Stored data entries

Start of Block

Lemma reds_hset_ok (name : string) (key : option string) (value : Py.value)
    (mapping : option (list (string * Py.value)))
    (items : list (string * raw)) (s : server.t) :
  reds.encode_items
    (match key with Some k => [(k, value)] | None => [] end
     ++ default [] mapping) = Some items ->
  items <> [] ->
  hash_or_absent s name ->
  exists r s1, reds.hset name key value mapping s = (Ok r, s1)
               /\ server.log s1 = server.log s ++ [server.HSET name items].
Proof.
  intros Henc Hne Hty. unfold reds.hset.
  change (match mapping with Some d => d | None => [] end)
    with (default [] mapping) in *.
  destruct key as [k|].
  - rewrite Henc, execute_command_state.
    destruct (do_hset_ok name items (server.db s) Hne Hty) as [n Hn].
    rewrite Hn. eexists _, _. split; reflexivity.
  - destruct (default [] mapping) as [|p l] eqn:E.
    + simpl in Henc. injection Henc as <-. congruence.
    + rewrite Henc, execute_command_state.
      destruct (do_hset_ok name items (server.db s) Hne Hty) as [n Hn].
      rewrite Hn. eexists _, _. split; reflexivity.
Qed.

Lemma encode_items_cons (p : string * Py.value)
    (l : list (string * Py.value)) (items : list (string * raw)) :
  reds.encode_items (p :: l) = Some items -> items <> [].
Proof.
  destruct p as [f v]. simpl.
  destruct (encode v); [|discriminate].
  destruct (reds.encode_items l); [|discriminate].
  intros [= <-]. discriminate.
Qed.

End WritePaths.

End of Block

> [Prompt]
Look through the entries above; copy each line where the string "discriminate" appears.

> [Written answer]
  destruct (encode v); [|discriminate].
  destruct (reds.encode_items l); [|discriminate].
  intros [= <-]. discriminate.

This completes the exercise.